**Your goal**
Word for word, restate the lines of the data from the first through the one containing "match index x k with", and nothing else.

Collection entries:
(** The same reading without the type check, as [jdson] subscripts. *)
Fixpoint loose_access (null : value) (fresh : bool) (x : value) (ks : list key)
  : option value :=
  match ks with
  | [] => Some x
  | k :: rest =>
      if fresh || negb (py_eq x null) then
        match index x k with
        | Ok y => loose_access null false y rest
        | Raise _ => None
        end
      else None
  end.

(** [apply_subscripts] on keys instead of token texts. *)
Fixpoint apply_keys (source null obj : value) (ks : list key) : outcome :=
  match ks with
  | [] => Normal obj
  | k :: rest =>
      if negb (is_container obj) then Raised TypeError obj
      else
        match index (cursor source null obj) k with
        | Ok v => apply_keys source null v rest
        | Raise e => Raised e obj
        end
  end.

(** The cursor [obj] stands for the value [x]: before the first step the
    cursor is the sentinel and [x] is the tree, afterwards they are the
    same value. *)
Definition cursor_stands (source null : value) (fresh : bool) (obj x : value)
  : Prop :=
  if fresh then obj = null /\ x = source else obj = x.

(** Two elements with the same name and the same typed keys. *)
Definition same_keys (e1 e2 : element) : Prop :=
  match e1, e2 with
  | Name n1, Name n2 => n1 = n2
  | Item d1, Item d2 => d1 = d2
  | Subscripted n1 ts1, Subscripted n2 ts2 =>
      n1 = n2 /\ map token_key ts1 = map token_key ts2
  | _, _ => False
  end.

(** A string without ["/"]. *)
Definition slash_free (s : string) : bool :=
  string_forallb (fun c => negb (Ascii.eqb "/" c)) s.

(** A character of neither separator, and a string of such characters. *)
Definition is_plain (c : ascii) : bool :=
  negb (Ascii.eqb "-" c) && negb (Ascii.eqb "/" c).

Definition plain (s : string) : bool := string_forallb is_plain s.

(** Elements [jdson] can resolve: a chain of subscripts as first element,
    then elements with a name and subscripts. *)
Definition jdson_elem_ok (first : bool) (e : element) : bool :=
  match e with
  | Subscripted n ts =>
      string_forallb is_word n &&
      (if first then negb (nonempty n) else nonempty n) &&
      match ts with [] => false | _ => forallb word_token_ok ts end
  | _ => false
  end.

Fixpoint jdson_path_ok (first : bool) (es : list element) : bool :=
  match es with
  | [] => true
  | e :: rest => jdson_elem_ok first e && jdson_path_ok false rest
  end.

Definition path_keys (es : list element) : list key :=
  map step_key (path_steps es).

(** The values stored in a tree: the tree itself and whatever a
    subscription of a stored value yields. *)
Inductive reachable (source : value) : value -> Prop :=
| reach_root : reachable source source
| reach_step (x : value) (k : key) (y : value) :
    reachable source x -> index x k = Ok y -> reachable source y.

(** The sentinel, or a value stored in the tree. *)
Definition sentinel_or_stored (source null v : value) : Prop :=
  v = null \/ reachable source v.

(** * Properties *)

(** ** The test cases of the module hold in the embedding *)

Lemma testcases_pass :
  all_pass (fun src p => jpath src p default_keytypes nil default_sep) testcases = true.
Proof. vm_compute. reflexivity. Qed.

Lemma testcases_jx_pass :
  all_pass (fun src p => jxpath src p default_keytypes nil) testcases_jx = true.
Proof. vm_compute. reflexivity. Qed.

(** ** Splitting a joined path *)

Section Split.

Lemma split_arrow_single (e : string) :
  contains "->" e = false -> split_go "->" 0 e = [e].
Proof.
  induction e as [|c e IH]; intros H.
  - reflexivity.
  - cbn [contains] in H. apply orb_false_iff in H as [Hp Hc].
    cbn [split_go]. rewrite Hp, (IH Hc). reflexivity.
Qed.

Lemma split_slash_single (e : string) :
  contains "/" e = false -> split_go "/" 0 e = [e].
Proof.
  induction e as [|c e IH]; intros H.
  - reflexivity.
  - cbn [contains] in H. apply orb_false_iff in H as [Hp Hc].
    cbn [split_go]. rewrite Hp, (IH Hc). reflexivity.
Qed.

(** No occurrence of ["->"] begins inside [e] when [e] is followed by
    the separator: a final ["-"] of [e] meets the ["-"] of the
    separator, not its [">"]. *)
Lemma split_arrow_app (e rest : string) :
  contains "->" e = false ->
  split_go "->" 0 (e ++ "->" ++ rest) = e :: split_go "->" 0 rest.
Proof.
  induction e as [|c e IH]; intros H.
  - reflexivity.
  - cbn [contains] in H. apply orb_false_iff in H as [Hp Hc].
    change ((String c e ++ "->" ++ rest)%string)
      with (String c (e ++ "->" ++ rest)%string).
    cbn [split_go].
    replace (is_prefix "->" (String c (e ++ "->" ++ rest))) with false.
    + rewrite (IH Hc). reflexivity.
    + symmetry. cbn [is_prefix] in *.
      destruct (Ascii.eqb "-" c); [|reflexivity].
      destruct e as [|c2 e]; [reflexivity|].
      cbn [is_prefix String.append] in Hp |- *.
      destruct (Ascii.eqb ">" c2); [discriminate|reflexivity].
Qed.

Lemma split_slash_app (e rest : string) :
  contains "/" e = false ->
  split_go "/" 0 (e ++ "/" ++ rest) = e :: split_go "/" 0 rest.
Proof.
  induction e as [|c e IH]; intros H.
  - reflexivity.
  - cbn [contains] in H. apply orb_false_iff in H as [Hp Hc].
    change ((String c e ++ "/" ++ rest)%string)
      with (String c (e ++ "/" ++ rest)%string).
    cbn [split_go].
    assert (Hq : is_prefix "/" (String c (e ++ "/" ++ rest)) = false)
      by exact Hp.
    rewrite Hq, (IH Hc). reflexivity.
Qed.

Lemma split_arrow_concat (e : string) (es : list string) :
  Forall separator_free (e :: es) ->
  split_go "->" 0 (String.concat "->" (e :: es)) = e :: es.
Proof.
  revert e. induction es as [|e' es IH]; intros e H.
  - inversion H as [|? ? [Ha _] _]; subst. now apply split_arrow_single.
  - inversion H as [|? ? [Ha _] Ht]; subst.
    change (String.concat "->" (e :: e' :: es))
      with (e ++ "->" ++ String.concat "->" (e' :: es))%string.
    rewrite (split_arrow_app _ _ Ha), (IH _ Ht). reflexivity.
Qed.

Lemma split_slash_concat (e : string) (es : list string) :
  Forall separator_free (e :: es) ->
  split_go "/" 0 (String.concat "/" (e :: es)) = e :: es.
Proof.
  revert e. induction es as [|e' es IH]; intros e H.
  - inversion H as [|? ? [_ Hs] _]; subst. now apply split_slash_single.
  - inversion H as [|? ? [_ Hs] Ht]; subst.
    change (String.concat "/" (e :: e' :: es))
      with (e ++ "/" ++ String.concat "/" (e' :: es))%string.
    rewrite (split_slash_app _ _ Hs), (IH _ Ht). reflexivity.
Qed.

Lemma nonempty_app_l (x y : string) :
  nonempty y = true -> nonempty (x ++ y) = true.
Proof. destruct x, y; simpl; congruence. Qed.

(** A joined path is empty only for no element or one empty element. *)
Lemma nonempty_concat (sep : string) (es : list string) :
  nonempty sep = true ->
  nonempty (String.concat sep es) =
  match es with
  | [] => false
  | [e] => nonempty e
  | _ => true
  end.
Proof.
  intros Hsep. destruct es as [|e [|e' es]]; try reflexivity.
  change (String.concat sep (e :: e' :: es))
    with (e ++ sep ++ String.concat sep (e' :: es))%string.
  apply nonempty_app_l, eq_sym.
  destruct sep; [discriminate|reflexivity].
Qed.

End Split.

(** ** Exceptions inside the [try] block *)

Section Failures.

Variables (source : value) (keytypes : list keytype) (null : value).

Lemma index_raises_lookup_error (o : value) (k : key) (e : exn) :
  index o k = Raise e -> is_lookup_error e = true.
Proof.
  unfold index. intros H.
  destruct o as [| | | s | l | kvs]; try (injection H as <-; reflexivity).
  - destruct k as [ks|i]; [injection H as <-; reflexivity|].
    destruct (seq_index (String.length s) i) as [n|];
      [destruct (string_nth s n)|]; try discriminate;
      injection H as <-; reflexivity.
  - destruct k as [ks|i]; [injection H as <-; reflexivity|].
    destruct (seq_index (List.length l) i) as [n|];
      [destruct (nth_error l n)|]; try discriminate;
      injection H as <-; reflexivity.
  - destruct (dict_get kvs k); [discriminate|].
    injection H as <-; reflexivity.
Qed.

Lemma apply_subscripts_raises_lookup_error (scs : list string) :
  forall obj e o,
    apply_subscripts source null obj scs = Raised e o ->
    is_lookup_error e = true.
Proof.
  induction scs as [|sc scs IH]; intros obj e o H; cbn [apply_subscripts] in H.
  - discriminate.
  - destruct (negb (is_container obj)).
    + injection H as <- _. reflexivity.
    + destruct (index (cursor source null obj) (subscript_key sc)) as [v|e'] eqn:Hi.
      * eauto.
      * injection H as <- _. eapply index_raises_lookup_error; eauto.
Qed.

Lemma do_elem_raises_lookup_error (obj : value) (elem : string) (e : exn) (o : value) :
  do_elem source keytypes null obj elem = Raised e o ->
  is_lookup_error e = true.
Proof.
  unfold do_elem. intros H.
  destruct (subscript_search elem) as [group|].
  - destruct (nonempty (subscript_sub elem)).
    + destruct (index (cursor source null obj) (KStr (subscript_sub elem)))
        as [v|e'] eqn:Hi.
      * eapply apply_subscripts_raises_lookup_error; eauto.
      * injection H as <- _. eapply index_raises_lookup_error; eauto.
    + eapply apply_subscripts_raises_lookup_error; eauto.
  - destruct (negb (is_container obj)); [|discriminate].
    injection H as <- _. reflexivity.
Qed.

Lemma run_elems_raises_lookup_error (elems : list string) :
  forall obj e o,
    run_elems source keytypes null obj elems = Raised e o ->
    is_lookup_error e = true.
Proof.
  induction elems as [|elem elems IH]; intros obj e o H; cbn [run_elems] in H.
  - discriminate.
  - destruct (nonempty elem); [|eauto].
    destruct (do_elem source keytypes null obj elem) as [o'|e' o'] eqn:Hd.
    + eauto.
    + injection H as <- _. eapply do_elem_raises_lookup_error; eauto.
Qed.


End Failures.

(** ** The claims *)

(** C1 (the code departs from the claim): in [{"a": {"c": 1}, "b": 5}] the
    step [zz] of ["a->zz->b"] fails with [KeyError] on [{"c": 1}], yet
    the element [b] is still processed, from the root, and the call
    returns [5] instead of the sentinel. *)
Theorem failed_name_step_continues_from_root :
  let tree := VDict [(KStr "a", VDict [(KStr "c", VInt 1)]); (KStr "b", VInt 5)] in
  jpath tree "a" default_keytypes nil default_sep = Ok (VDict [(KStr "c", VInt 1)]) /\
  index (VDict [(KStr "c", VInt 1)]) (KStr "zz") = Raise KeyError /\
  jpath tree "a->zz" default_keytypes nil default_sep = Ok nil /\
  jpath tree "a->zz->b" default_keytypes nil default_sep = Ok (VInt 5) /\
  py_eq (VInt 5) nil = false.
Proof. vm_compute. repeat split. Qed.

**Reply**
(** The same reading without the type check, as [jdson] subscripts. *)
Fixpoint loose_access (null : value) (fresh : bool) (x : value) (ks : list key)
  : option value :=
  match ks with
  | [] => Some x
  | k :: rest =>
      if fresh || negb (py_eq x null) then
        match index x k with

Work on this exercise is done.